Given records:
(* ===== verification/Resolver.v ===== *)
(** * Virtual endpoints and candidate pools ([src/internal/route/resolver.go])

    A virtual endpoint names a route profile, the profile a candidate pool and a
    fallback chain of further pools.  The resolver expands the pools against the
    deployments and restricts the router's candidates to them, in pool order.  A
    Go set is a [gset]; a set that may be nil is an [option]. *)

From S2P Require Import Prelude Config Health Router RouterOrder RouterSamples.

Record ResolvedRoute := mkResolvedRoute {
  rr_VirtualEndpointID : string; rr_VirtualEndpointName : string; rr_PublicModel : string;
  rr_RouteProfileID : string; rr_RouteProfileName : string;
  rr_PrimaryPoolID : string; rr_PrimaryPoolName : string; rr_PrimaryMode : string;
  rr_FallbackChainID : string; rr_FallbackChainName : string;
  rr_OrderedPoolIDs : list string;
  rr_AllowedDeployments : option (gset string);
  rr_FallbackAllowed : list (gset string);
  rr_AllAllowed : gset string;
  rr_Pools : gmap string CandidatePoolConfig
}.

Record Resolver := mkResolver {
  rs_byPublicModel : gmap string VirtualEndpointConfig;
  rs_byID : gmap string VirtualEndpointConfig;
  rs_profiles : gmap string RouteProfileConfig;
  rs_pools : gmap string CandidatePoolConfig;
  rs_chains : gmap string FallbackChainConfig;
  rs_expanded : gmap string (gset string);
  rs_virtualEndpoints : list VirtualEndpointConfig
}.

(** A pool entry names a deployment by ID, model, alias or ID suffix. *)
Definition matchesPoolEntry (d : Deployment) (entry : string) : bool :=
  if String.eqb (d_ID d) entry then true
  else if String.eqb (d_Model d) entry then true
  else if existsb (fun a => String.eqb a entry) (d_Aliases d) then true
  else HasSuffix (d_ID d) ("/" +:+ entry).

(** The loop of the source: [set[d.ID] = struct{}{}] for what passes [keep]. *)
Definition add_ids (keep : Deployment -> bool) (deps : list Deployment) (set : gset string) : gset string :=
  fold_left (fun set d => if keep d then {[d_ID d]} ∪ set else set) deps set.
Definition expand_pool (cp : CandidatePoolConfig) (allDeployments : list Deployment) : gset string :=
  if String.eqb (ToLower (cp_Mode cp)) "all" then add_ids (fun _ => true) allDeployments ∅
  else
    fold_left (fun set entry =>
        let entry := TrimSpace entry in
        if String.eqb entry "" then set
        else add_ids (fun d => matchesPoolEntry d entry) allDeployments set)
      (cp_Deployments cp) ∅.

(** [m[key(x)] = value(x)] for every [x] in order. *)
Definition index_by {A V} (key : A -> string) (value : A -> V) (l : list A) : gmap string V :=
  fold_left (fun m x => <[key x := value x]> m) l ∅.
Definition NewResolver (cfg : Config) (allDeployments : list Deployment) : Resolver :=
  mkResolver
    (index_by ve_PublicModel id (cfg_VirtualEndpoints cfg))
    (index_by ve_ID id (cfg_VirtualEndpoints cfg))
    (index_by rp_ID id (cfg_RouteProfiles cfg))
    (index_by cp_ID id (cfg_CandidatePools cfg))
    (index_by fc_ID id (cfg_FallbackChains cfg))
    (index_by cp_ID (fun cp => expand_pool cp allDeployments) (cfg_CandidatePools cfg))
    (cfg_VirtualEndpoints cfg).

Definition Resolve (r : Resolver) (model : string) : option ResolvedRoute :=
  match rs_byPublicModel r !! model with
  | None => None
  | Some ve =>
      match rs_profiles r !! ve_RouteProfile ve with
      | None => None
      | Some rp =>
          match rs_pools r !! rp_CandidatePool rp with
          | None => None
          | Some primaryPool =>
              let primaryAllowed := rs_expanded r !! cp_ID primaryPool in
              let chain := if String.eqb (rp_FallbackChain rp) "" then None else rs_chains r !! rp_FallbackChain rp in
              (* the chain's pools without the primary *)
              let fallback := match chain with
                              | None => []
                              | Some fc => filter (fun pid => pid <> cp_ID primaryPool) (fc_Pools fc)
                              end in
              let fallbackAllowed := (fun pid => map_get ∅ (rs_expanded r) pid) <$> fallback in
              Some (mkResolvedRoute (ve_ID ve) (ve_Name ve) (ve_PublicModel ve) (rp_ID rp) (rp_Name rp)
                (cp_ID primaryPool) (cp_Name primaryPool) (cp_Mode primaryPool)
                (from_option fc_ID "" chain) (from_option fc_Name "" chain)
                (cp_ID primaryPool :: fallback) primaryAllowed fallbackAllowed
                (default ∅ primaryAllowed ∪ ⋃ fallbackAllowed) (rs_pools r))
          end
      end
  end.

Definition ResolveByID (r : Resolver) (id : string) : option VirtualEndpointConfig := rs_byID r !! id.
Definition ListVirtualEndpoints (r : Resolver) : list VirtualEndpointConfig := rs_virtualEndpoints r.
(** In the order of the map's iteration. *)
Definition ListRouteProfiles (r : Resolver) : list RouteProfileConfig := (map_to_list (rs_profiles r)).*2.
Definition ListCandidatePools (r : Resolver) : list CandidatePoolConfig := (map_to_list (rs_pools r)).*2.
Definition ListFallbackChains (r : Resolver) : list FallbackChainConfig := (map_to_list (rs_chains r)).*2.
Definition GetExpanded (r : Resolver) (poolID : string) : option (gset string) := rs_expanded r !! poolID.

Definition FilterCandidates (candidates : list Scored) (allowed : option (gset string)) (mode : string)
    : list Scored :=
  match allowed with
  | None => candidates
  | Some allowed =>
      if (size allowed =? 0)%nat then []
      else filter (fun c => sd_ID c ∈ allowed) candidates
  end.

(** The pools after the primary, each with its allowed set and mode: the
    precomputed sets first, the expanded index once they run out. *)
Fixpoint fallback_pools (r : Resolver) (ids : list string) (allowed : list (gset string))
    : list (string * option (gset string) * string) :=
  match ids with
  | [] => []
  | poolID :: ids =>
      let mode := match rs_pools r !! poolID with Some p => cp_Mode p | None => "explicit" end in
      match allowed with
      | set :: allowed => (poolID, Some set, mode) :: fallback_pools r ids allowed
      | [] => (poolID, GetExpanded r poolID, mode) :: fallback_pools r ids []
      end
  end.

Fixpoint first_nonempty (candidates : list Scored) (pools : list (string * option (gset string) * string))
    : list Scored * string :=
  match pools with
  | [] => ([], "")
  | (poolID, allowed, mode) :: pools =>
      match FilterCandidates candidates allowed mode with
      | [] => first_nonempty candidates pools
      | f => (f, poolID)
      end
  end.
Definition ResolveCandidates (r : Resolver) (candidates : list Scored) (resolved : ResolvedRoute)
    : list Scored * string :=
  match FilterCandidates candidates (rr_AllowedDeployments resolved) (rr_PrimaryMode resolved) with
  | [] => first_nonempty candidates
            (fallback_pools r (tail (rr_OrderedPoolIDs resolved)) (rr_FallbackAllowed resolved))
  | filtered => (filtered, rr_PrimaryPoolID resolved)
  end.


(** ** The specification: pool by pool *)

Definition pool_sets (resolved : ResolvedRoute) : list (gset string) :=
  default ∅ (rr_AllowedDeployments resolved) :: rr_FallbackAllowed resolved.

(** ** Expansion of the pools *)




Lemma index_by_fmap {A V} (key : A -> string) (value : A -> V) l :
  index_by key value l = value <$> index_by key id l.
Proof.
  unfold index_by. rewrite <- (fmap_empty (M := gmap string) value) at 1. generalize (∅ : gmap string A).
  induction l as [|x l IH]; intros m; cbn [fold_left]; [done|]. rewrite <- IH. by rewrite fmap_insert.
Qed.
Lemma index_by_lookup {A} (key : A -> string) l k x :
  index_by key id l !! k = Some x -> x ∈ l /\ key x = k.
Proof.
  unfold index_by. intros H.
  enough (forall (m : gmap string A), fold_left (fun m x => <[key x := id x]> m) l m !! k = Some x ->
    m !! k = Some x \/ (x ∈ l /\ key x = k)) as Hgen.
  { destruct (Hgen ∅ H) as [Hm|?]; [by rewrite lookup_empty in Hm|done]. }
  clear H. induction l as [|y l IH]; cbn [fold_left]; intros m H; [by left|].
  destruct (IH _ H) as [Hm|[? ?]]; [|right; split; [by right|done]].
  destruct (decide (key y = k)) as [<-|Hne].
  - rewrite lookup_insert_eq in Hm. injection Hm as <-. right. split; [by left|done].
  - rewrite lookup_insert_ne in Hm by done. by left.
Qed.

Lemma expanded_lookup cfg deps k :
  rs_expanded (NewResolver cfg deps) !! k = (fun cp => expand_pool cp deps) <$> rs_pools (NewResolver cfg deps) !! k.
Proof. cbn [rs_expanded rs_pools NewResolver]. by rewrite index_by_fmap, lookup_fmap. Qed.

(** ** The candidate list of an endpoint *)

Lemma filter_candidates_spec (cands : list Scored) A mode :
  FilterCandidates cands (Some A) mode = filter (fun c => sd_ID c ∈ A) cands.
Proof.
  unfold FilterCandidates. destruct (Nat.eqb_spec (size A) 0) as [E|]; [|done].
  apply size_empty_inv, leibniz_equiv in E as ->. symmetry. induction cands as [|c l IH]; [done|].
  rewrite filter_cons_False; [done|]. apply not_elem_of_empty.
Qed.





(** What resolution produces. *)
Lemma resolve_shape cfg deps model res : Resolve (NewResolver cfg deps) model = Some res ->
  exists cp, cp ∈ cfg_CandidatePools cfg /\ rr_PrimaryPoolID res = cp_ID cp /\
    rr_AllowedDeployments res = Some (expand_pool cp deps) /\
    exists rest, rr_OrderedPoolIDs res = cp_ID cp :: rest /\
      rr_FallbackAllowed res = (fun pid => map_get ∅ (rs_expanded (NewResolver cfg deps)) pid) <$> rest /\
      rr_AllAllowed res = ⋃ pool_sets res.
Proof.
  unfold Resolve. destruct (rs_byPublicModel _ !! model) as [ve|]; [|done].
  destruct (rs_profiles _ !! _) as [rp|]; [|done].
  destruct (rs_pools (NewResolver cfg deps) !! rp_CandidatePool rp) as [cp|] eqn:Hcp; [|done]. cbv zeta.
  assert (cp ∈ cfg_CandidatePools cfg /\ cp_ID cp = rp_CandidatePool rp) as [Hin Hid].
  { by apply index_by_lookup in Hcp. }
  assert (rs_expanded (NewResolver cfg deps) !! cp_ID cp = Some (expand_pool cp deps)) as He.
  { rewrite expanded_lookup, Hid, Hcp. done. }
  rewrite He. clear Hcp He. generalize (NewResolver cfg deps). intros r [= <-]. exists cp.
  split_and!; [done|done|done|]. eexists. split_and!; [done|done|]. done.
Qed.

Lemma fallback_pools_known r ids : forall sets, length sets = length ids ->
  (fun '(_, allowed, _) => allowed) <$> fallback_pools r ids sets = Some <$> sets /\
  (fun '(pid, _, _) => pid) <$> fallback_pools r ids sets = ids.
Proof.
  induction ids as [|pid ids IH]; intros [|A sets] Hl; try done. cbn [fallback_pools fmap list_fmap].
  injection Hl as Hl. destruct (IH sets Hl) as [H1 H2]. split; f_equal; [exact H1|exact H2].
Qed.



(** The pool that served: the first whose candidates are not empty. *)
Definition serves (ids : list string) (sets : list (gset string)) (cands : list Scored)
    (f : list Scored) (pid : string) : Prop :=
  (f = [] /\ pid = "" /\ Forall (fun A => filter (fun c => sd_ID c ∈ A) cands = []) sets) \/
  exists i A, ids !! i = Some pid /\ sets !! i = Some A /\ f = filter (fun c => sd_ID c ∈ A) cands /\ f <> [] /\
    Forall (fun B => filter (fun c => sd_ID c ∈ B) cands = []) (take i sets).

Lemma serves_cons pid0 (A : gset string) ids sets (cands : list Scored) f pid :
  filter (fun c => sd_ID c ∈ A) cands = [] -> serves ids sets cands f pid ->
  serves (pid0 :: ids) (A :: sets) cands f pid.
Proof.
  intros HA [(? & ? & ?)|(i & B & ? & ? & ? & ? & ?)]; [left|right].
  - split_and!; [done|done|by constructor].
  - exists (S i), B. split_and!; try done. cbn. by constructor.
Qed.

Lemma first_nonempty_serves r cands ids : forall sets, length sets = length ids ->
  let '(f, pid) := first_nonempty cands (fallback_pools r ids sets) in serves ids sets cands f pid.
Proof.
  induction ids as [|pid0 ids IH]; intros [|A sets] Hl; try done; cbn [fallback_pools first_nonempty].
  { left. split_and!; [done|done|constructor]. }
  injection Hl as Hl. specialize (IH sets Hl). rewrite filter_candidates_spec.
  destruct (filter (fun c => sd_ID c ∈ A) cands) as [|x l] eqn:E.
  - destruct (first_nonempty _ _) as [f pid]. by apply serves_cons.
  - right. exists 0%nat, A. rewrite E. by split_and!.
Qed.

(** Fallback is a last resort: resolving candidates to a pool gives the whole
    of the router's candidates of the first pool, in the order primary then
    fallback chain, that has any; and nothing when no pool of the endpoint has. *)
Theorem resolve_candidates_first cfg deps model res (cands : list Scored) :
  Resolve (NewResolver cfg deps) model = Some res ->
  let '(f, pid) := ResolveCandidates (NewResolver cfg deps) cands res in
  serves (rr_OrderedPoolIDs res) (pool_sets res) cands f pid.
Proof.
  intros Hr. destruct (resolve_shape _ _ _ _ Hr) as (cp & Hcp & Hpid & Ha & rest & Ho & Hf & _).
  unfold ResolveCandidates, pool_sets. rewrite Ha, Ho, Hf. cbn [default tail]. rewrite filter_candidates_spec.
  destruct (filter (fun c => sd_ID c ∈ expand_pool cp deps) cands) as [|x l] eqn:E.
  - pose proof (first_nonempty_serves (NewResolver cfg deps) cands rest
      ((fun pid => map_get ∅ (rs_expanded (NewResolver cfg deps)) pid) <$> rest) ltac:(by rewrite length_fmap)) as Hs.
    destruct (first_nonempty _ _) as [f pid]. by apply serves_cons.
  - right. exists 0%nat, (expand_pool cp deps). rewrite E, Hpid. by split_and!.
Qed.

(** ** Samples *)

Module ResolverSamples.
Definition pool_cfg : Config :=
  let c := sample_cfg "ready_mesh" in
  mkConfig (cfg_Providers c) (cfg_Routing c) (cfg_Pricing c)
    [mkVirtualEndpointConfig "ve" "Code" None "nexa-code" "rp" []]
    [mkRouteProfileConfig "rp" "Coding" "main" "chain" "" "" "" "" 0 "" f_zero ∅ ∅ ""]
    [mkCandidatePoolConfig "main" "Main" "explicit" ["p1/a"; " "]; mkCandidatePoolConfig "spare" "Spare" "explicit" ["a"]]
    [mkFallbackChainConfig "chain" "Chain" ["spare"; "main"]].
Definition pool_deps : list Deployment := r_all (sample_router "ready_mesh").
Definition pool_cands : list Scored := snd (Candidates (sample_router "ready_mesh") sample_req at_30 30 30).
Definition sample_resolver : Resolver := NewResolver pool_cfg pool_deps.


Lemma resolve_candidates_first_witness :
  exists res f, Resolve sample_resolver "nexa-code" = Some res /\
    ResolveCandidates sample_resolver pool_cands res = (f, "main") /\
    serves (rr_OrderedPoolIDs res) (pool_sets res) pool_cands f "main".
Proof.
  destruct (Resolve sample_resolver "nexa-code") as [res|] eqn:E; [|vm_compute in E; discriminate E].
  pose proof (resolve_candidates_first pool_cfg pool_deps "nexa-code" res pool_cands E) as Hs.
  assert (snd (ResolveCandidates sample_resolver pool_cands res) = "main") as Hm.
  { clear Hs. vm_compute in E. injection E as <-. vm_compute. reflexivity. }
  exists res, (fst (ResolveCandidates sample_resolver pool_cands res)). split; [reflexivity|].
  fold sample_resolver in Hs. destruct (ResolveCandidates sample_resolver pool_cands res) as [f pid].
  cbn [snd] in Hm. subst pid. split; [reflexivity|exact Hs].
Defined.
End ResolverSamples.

==

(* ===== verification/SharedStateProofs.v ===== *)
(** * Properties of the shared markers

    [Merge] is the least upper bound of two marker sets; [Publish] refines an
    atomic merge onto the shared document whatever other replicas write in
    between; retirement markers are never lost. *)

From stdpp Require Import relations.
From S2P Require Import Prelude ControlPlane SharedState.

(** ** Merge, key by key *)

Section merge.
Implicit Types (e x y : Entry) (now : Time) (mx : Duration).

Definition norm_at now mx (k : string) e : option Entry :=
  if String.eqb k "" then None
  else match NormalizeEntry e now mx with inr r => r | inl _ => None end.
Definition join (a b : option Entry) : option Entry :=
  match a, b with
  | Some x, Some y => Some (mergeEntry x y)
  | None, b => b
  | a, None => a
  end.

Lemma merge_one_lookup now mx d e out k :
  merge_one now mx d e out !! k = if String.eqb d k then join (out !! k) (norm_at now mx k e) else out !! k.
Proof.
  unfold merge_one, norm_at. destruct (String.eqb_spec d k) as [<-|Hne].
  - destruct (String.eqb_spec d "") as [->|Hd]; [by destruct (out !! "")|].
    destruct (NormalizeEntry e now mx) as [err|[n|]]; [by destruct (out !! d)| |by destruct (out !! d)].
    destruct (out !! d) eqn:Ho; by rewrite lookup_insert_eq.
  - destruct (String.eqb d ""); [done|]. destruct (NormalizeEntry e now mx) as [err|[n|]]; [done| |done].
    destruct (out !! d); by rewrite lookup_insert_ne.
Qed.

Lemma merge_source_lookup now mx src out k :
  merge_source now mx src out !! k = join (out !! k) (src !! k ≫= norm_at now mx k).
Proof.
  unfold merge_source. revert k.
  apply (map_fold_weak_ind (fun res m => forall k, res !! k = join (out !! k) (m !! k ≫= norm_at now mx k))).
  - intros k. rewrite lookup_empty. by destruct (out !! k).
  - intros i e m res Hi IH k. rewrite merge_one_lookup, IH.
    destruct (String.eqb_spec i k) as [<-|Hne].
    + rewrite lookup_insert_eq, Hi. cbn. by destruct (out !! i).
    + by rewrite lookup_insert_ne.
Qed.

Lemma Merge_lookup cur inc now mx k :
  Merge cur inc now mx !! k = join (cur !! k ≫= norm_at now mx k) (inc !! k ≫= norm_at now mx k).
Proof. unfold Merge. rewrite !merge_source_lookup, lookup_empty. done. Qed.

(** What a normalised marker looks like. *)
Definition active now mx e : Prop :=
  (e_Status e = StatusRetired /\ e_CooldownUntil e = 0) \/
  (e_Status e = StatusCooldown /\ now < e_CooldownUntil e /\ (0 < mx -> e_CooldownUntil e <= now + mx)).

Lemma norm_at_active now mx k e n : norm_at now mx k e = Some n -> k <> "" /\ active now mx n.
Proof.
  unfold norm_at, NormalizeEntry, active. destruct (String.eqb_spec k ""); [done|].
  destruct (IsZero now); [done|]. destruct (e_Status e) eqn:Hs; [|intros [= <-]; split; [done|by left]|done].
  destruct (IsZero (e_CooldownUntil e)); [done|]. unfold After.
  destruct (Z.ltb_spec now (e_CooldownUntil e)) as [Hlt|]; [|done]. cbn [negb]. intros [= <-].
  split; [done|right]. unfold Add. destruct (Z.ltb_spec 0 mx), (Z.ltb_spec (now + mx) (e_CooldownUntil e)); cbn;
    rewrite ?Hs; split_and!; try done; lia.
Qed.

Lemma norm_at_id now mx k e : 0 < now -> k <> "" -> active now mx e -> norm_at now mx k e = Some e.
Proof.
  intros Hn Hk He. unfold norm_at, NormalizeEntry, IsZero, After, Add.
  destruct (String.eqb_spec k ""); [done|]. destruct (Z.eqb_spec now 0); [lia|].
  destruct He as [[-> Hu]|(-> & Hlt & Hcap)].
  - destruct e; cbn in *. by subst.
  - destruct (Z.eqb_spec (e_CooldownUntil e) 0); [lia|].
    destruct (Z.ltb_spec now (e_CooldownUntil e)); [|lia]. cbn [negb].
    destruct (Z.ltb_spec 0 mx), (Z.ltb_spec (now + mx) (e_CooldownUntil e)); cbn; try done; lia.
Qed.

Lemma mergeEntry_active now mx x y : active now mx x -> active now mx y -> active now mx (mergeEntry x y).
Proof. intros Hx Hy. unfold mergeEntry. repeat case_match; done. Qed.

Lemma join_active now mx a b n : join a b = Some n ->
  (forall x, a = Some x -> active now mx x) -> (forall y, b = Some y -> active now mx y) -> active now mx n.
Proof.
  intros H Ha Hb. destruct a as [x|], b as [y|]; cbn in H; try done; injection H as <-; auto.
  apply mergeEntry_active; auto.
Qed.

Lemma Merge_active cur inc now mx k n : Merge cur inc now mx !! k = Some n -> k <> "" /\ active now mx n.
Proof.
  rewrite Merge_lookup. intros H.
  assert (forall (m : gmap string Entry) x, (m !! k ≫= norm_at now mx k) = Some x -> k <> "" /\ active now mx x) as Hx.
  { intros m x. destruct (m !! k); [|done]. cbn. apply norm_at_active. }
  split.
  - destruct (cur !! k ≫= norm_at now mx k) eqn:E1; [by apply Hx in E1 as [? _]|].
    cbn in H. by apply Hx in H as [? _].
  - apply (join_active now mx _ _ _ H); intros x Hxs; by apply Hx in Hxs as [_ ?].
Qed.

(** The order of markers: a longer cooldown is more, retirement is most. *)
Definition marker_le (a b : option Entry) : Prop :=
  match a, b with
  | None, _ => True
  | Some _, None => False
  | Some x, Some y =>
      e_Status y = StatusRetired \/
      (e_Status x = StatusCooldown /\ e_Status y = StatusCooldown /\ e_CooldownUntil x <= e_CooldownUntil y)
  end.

==

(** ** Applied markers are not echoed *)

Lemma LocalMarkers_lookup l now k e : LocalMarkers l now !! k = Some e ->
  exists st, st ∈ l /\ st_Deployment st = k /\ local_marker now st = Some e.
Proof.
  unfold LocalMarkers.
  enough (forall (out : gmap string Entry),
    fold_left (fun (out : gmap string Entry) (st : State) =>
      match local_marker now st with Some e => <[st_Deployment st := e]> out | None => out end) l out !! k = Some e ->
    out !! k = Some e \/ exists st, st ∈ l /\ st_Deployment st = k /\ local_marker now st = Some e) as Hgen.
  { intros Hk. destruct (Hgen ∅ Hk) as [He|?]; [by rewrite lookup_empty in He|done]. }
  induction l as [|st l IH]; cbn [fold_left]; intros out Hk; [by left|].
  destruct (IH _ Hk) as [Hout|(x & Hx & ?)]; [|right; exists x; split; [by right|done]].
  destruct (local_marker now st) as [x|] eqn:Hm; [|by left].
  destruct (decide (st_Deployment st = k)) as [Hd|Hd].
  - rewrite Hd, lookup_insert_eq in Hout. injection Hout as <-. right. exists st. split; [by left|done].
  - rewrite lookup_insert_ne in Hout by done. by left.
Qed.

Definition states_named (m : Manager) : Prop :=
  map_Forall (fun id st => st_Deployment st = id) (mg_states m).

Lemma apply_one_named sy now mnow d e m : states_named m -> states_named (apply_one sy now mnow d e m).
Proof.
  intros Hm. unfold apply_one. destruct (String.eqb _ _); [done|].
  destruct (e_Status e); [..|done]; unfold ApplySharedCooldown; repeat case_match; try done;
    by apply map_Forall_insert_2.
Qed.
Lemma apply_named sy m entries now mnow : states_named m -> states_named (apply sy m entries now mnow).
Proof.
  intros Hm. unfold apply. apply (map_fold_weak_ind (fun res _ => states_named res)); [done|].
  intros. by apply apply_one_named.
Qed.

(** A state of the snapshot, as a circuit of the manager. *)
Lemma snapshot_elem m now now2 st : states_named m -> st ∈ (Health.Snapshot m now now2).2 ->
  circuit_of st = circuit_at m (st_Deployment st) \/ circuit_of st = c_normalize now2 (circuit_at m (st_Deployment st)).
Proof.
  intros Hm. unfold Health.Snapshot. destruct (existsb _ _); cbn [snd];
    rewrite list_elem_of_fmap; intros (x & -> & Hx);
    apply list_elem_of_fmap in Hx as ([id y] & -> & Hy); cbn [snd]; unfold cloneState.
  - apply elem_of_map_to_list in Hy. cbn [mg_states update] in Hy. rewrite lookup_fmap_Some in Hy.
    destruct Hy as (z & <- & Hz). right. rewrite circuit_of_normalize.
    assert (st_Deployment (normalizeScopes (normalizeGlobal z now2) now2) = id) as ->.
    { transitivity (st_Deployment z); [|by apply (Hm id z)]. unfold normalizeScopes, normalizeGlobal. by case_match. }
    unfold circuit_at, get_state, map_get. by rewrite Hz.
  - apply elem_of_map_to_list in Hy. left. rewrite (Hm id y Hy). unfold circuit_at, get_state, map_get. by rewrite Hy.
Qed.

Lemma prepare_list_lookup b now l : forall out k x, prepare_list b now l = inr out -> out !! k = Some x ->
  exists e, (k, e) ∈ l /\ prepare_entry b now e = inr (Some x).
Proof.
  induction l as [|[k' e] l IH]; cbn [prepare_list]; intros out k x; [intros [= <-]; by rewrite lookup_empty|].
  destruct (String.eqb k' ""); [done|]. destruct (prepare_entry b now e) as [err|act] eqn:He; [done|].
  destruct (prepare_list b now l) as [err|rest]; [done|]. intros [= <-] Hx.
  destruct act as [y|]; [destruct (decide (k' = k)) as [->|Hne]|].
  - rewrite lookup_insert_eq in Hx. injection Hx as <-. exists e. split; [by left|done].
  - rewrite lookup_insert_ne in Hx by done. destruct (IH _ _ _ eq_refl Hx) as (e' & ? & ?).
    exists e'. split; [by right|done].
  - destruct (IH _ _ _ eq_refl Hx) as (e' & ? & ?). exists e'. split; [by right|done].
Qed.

Exercise brief:
Proceeding from the line containing "(* ===== verification/Resolver.v ===== *)" through the line containing "Go set is a", transcribe the lines above exactly, both end lines included.

Task solution:
(* ===== verification/Resolver.v ===== *)
(** * Virtual endpoints and candidate pools ([src/internal/route/resolver.go])

    A virtual endpoint names a route profile, the profile a candidate pool and a
    fallback chain of further pools.  The resolver expands the pools against the
    deployments and restricts the router's candidates to them, in pool order.  A
    Go set is a [gset]; a set that may be nil is an [option]. *)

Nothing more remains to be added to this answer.